Legal Sports Betting Won't Hurt Mob, Say Ex-Gangsters Alite, Lutz




The ongoing debate over whether New Jersey should legalize sports betting must be getting hot.

As Steven Stradbrooke notes on CalvinAyre.com, "Nevada’s sportsbooks just had their best football season ever, so is it any wonder New Jersey wants in on the action? Nevada’s $111.5 million in sports betting revenue would have come in especially handy earlier this week, when New Jersey Gov. Chris Christie was forced to lower his online gambling annual tax revenue projections by $126 million."

60 Minutes for Showtime is devoting a segment to the tangential question of whether such a move would impact illegal gambling -- or as John Brennan writing for NothJersey.com, describes it, the "considerable illegal bookie industry in the state."

"60 Minutes Sports" is running a segment tomorrow night (Wednesday, March 5, at 9 p.m.) to juice-up the debate by including the viewpoints of a couple of mob turncoats who once worked as bookies.

John Alite and Angelo Lutz, both of whom support legalized sports gambling in New Jersey, appear on the show (see above for a quick preview).

Lutz and Alite inform correspondent Jack Ford that legal sports betting parlors won’t put the mob out of business, not by a long-shot.

Lutz, formerly known as “Fat Ang,” now runs the Kitchen Consiglieri, a Mafia-themed restaurant.

Legalized gambling won't hurt the mob "because the guy who has no money in his pocket and is betting on the come is still gonna call the local bookmaker to bet. Because he could bet with no money," says Lutz.

Ford, with a straight face (who is the guy advocating for here?), asks, "But won't the illegal bookmakers lose some of their business?"

“Yes. But who cares? [Illegal bookies will lose the] casual bettor," Lutz says. “[The mob] wants the degenerate gamblers to bet with [them]. You’re not looking for John and Nancy Adams to walk in and order champagne cocktails and pomegranate martinis…that ain’t where you draw your money from," he says.

Alite, described as if he's a D.C.-based gambling lobbyist, loves the idea. “I think they should. If that can help people in the community for their taxes, roads, infrastructure – why not? Gambling is going on anyway.”

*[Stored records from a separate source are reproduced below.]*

Lemma w_answers : answers w_device w_answer.
Proof.
  split; [done|]. intros o vb. unfold w_answer. destruct (String.eqb_spec o "1.3.9.2.7") as [->|]; [|done].
  by intros [= <-].
Qed.

Lemma collectTable_cells_witness :
  answers w_device w_answer /\
  tb_rows (collectTable (fun _ _ => false) w_device w_table) = [["ready"; "2.0 KB"; ""]].
Proof.
  split; [exact w_answers|].
  rewrite (collectTable_cells (fun _ _ => false) w_device w_answer w_table w_answers). vm_compute. reflexivity.
Defined.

“…[state-run casinos and racetracks] won’t take it over. They won’t even put a dent in it.”

Specifically, Atlantic City casinos and the state’s racetracks will be permitted to add sports betting should it become legal, which only happens if  the U.S. Supreme Court a.) takes the case and b.) decides to overturn the Third Circuit Court of Appeals ruling preventing the law’s implementation.